En annonçant en juillet dernier qu'il envisageait cette fin d'activité, Audi avait mis en avant une "baisse mondiale" de la demande pour les SUV électriques haut de gamme, du type de son Q8 e-tron, le modèle auquel le site bruxellois était entièrement dédié.
La firme allemande avait aussi invoqué des "défis structurels de longue date" sur cet ancien site Volkswagen, progressivement agrandi avec les années mais présentant des coûts logistiques élevés.
D'autres voix parmi les responsables syndicaux ou les salariés ont reproché à Audi d'avoir pris tardivement le virage de l'électrification, et d'avoir privilégié un modèle haut de gamme trop cher.
"On pousse les gens à acheter des voitures électriques, alors que côté infrastructures on n'est pas prêts", a aussi déploré Jan Baetens, du syndicat chrétien belge CSC, rappelant l'échéance de 2035 qui doit marquer en principe la fin dans l'UE des ventes de voitures neuves à moteurs thermiques au profit du tout électrique.
- "Enrichissant" -
Avant cette échéance, la part de marché de l'électrique est censée atteindre 25% dans l'UE cette année, contre une proportion de 15% calculée pour janvier.
"On a un problème de demande en ce moment. C'est remarquable d'avoir atteint ces 15% en moins de cinq ans, désormais les véhicules sont disponibles, mais la demande stagne", soulignait la semaine dernière Sigrid de Vries, directrice générale de l'Association des constructeurs européens (ACEA).
En 2024, Audi a livré plus de 164.000 modèles "tout électrique", soit un recul de 8% sur un an. Le marché chinois, représentant près de 40% de ses livraisons globales (650.000 sur 1,67 million), a décliné de 11%.
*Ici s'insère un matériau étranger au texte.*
(** What one turn of the loop over the entries of position [i] does
    for its entry. *)
Lemma process_saturates i e c c' :
  Inv c -> In e (cell c i) ->
  process g s i e c = Ok c' -> Earley_saturated_at g s c' i e.
Proof.
  intros [Hok Hsnd] He H. pose proof (process_stable _ _ _ _ _ _ H) as Hst.
  unfold process in H. destruct (is_complete e) eqn:Ec; simpl in H.
  - (* complete *)
    split; [|split].
    + intros sym r Hn. apply next_symbol_incomplete in Hn. congruence.
    + intros sym Hn. apply next_symbol_incomplete in Hn. congruence.
    + intros _ prev Hprev Hn.
      pose proof (complete_span i e (Hsnd _ _ He) Ec) as Hlt.
      destruct Hst as [_ Hsame]. rewrite (Hsame _ Hlt) in Hprev.
      pose proof (complete_adds c e i c' prev H Hprev Hn) as Hin.
      destruct (Hsnd _ _ He) as (_ & _ & Hend & _). rewrite Hend in Hin.
      eexists. split; [exact Hin|reflexivity].
  - (* waiting for a symbol *)
    apply bind_Ok in H. destruct H as (sym0 & Hsym0 & H).
    split; [|split].
    + intros sym r Hn Hv Hr. assert (sym = sym0) by congruence. subst sym0.
      apply mem_In in Hv. rewrite Hv in H.
      eapply predict_adds; eauto.
    + intros sym Hn Ha Hnth. assert (sym = sym0) by congruence. subst sym0.
      assert (Hnv : Py.mem sym (ContextFreeGrammar.variables g) = false).
      { apply mem_false. now apply (proj1 Hvalid). }
      assert (Hi : i < List.length s) by (apply nth_error_Some; congruence).
      rewrite Hnv in H. apply mem_In in Ha. rewrite Ha in H.
      replace (Nat.ltb i (List.length s)) with true in H
        by (symmetry; now apply Nat.ltb_lt).
      simpl in H.
      destruct (scan_adds s c e i c' sym H Hnth Hn) as [_ Hin].
      eexists. split; [exact Hin|reflexivity].
    + congruence.
Qed.

Lemma same_cell (c c' : EarleyChart) i :
  NoDup (cell c i) -> Earley_extends c c' ->
  List.length (cell c' i) = List.length (cell c i) ->
  forall e, In e (cell c' i) -> In e (cell c i).
Proof.
  intros Hn (_ & _ & Hm) Hl.
  apply NoDup_length_incl; [exact Hn | lia | intros e; apply Hm].
Qed.

(** A pass that does not change the number of entries at its position
    leaves the position saturated. *)
Lemma pass_saturates i c c' :
  Inv c -> i <= List.length s -> pass g s i c = Ok c' ->
  Inv c' /\ stable i c c' /\
  (List.length (cell c' i) = List.length (cell c i) ->
   forall e, In e (cell c' i) -> Earley_saturated_at g s c' i e).
Proof.
  intros HI Hi H. unfold pass in H.
  apply bind_Ok in H. destruct H as (es & Hes & H).
  apply cell_of_getitem in Hes. subst es.
  destruct (LoopFacts.for_cover_inv
              (fun c1 => Inv c1 /\ stable i c c1)
              (fun e c1 => In e (cell c i) /\ Earley_saturated_at g s c1 i e)
              (cell c i) (process g s i)) with (s := c) (s' := c')
    as [[HI' Hst'] Hall]; auto.
  - intros e c1 c2 He [HI1 Hst1] Hp.
    assert (He1 : In e (cell c1 i)) by (eapply extends_In; [apply Hst1|exact He]).
    split; [split|split].
    + eapply Inv_process; eauto.
    + eapply stable_trans; [exact Hst1|]. eapply process_stable; eauto.
    + exact He.
    + eapply process_saturates; eauto.
  - intros e y c1 c2 [He Hsat] [HI1 Hst1] Hp. split; [exact He|].
    pose proof (process_stable _ _ _ _ _ _ Hp) as [Hext Hsame].
    eapply saturated_mono; [exact Hext| |exact Hsat].
    intros Hc. apply Hsame.
    destruct HI as [_ Hsnd]. exact (complete_span i e (Hsnd _ _ He) Hc).
  - split; [exact HI | apply stable_refl].
  - split; [exact HI'|]. split; [exact Hst'|].
    intros Hl e He. apply Hall.
    destruct HI as [[_ Hok] _]. destruct Hst' as [Hext _].
    eapply same_cell; eauto. apply Hok.
Qed.

Lemma closure_saturates i :
  i <= List.length s ->
  forall fuel c c',
    Inv c -> closure fuel g s i c = Some (Ok c') ->
    Inv c' /\ stable i c c' /\
    forall e, In e (cell c' i) -> Earley_saturated_at g s c' i e.
Proof.
  intros Hi. induction fuel as [|fuel IH]; intros c c' HI H; simpl in H;
    [discriminate|].
  destruct (pass g s i c) as [c1|] eqn:Hp; [|discriminate].
  destruct (pass_saturates i c c1 HI Hi Hp) as (HI1 & Hst1 & Hsat1).
  destruct (Nat.eqb_spec (List.length (cell c1 i)) (List.length (cell c i)))
    as [E|E].
  - injection H as <-. auto.
  - destruct (IH c1 c' HI1 H) as (HI' & Hst' & Hsat').
    split; [exact HI'|]. split; [eapply stable_trans; eauto | exact Hsat'].
Qed.

Lemma positions_saturate fuel :
  forall k i c c',
    Inv c -> i + k <= List.length s + 1 ->
    (forall p e, p < i -> In e (cell c p) -> Earley_saturated_at g s c p e) ->
    positions fuel g s (seq i k) c = Some (Ok c') ->
    Inv c' /\
    forall p e, p < i + k -> In e (cell c' p) -> Earley_saturated_at g s c' p e.
Proof.
  induction k as [|k IH]; intros i c c' HI Hik Hbelow H; simpl in H.
  - injection H as <-. split; [exact HI|].
    intros p e Hp. apply Hbelow. lia.
  - destruct (closure fuel g s i c) as [[c1|]|] eqn:Hc; try discriminate.
    destruct (closure_saturates i ltac:(lia) fuel c c1 HI Hc)
      as (HI1 & [Hext Hsame] & Hsat1).
    destruct (IH (S i) c1 c' HI1 ltac:(lia)) as [HI' Hall]; auto.
    + intros p e Hp He.
      destruct (Nat.eq_dec p i) as [->|Hne']; [now apply Hsat1|].
      assert (Hlt : p < i) by lia.
      rewrite (Hsame p Hlt) in He.
      eapply saturated_mono; [exact Hext| |apply Hbelow; auto].
      intros _. apply Hsame.
      destruct HI as [_ Hsnd]. destruct (Hsnd _ _ He) as (_ & Hf & _). lia.
    + split; [exact HI'|]. intros p e Hp. apply Hall. lia.
Qed.

Lemma fill_chart_saturated c :
  _fill_chart g s = Ok c -> Earley_saturated g s c.
Proof.
  intros H. pose proof (fill_chart_shape g s c H) as [Hsh _].
  pose proof (fill_chart_is_fuel g s) as Hf. rewrite H in Hf.
  unfold _fill_chart_fuel in Hf.
  destruct (initial_chart g s) as [c0|] eqn:H0; [|discriminate].
  assert (HI0 : Inv c0).
  { split; [now apply initial_chart_ok | now apply initial_chart_sound]. }
  unfold Py.range in Hf. rewrite Nat.sub_0_r in Hf.
  destruct (positions_saturate (enough_fuel g s) (List.length s + 1) 0 c0 c
              HI0 (le_n _)) as [_ Hall]; auto.
  { intros p e Hp. lia. }
  intros p e He. apply Hall; auto.
  destruct (Nat.lt_ge_cases p (List.length s + 1)) as [Hp|Hp]; auto.
  exfalso. unfold cell in He. rewrite nth_overflow in He; [destruct He|].
  unfold Earley_shaped in Hsh. lia.
Qed.

(** *** The filler does not raise *)

Lemma next_symbol_total e :
  dot (dotted_rule e) <= List.length (right_side (rule (dotted_rule e))) ->
  is_complete e = false -> exists sym, next_symbol e = Ok sym.
Proof.
  unfold is_complete, next_symbol, DottedRule_next_symbol, DottedRule_is_complete.
  intros Hle Hc. rewrite Hc. apply Nat.eqb_neq in Hc.
  rewrite (getitem_nat _ _ EmptyString) by lia. eauto.
Qed.

Lemma chart_add_length c p e c' :
  chart_add c p e = Ok c' -> List.length (_chart c') = List.length (_chart c).
Proof. intros H. apply chart_add_spec in H. tauto. Qed.

Lemma predict_total c e p sym :
  p < List.length (_chart c) -> next_symbol e = Ok sym ->
  exists c', _predict g c e p = Ok c'.
Proof.
  intros Hp Hn. unfold _predict. rewrite Hn. cbn [Py.bind].
  destruct (for_total
              (fun c1 => List.length (_chart c1) = List.length (_chart c))
              (ContextFreeGrammar.rules g sym)
              (fun rule chart =>
                 chart_add chart p (mkEntry (mkDotted rule (p, p) 0) [])))
    with (s := c) as (c' & Hc' & _); eauto.
  intros r c1 _ Hl.
  destruct (chart_add_total c1 p (mkEntry (mkDotted r (p, p) 0) []))
    as (c2 & H2); [lia|].
  exists c2. split; [exact H2|]. apply chart_add_length in H2. congruence.
Qed.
Comme un symbole de ce déclin, l'usine bruxelloise arrêtera vendredi pour de bon ses chaînes d'assemblage, même si quelque 300 personnes poursuivront pendant plusieurs mois des tâches de comptabilité, ressources humaines, nettoyage ou démontage, d'après la direction.
Dans les jours précédant cet arrêt, des dizaines d'employés, ouvriers ou cadres, sont venus vider leur casier en guise d'adieux.
"C'était enrichissant, dommage que ça s'arrête", lâche à l'AFP Florin Tautu, un ingénieur arrivé de Roumanie en 2011, qui était chargé d'adapter l'infrastructure de l'usine aux nouvelles productions. Il est venu récupérer dans un sac plastique des biscuits, une gourde et deux paquets de mouchoirs.
Un autre cadre, lui aussi en fin de carrière et très qualifié, se veut optimiste pour la suite. "Les gens qui ont encore un emprunt à rembourser ou des enfants étudiants, eux je les plains", dit-il en préférant taire son nom.
Côté reclassement, la direction assure que les salariés d'Audi seront aidés dans leurs recherches par du personnel dédié dans les agences régionales pour l'emploi.
En avril ces agences organiseront un salon où quelque 70 entreprises viendront proposer "plus de 4.000" offres, a indiqué à l'AFP Peter d'Hoore, porte-parole de la direction.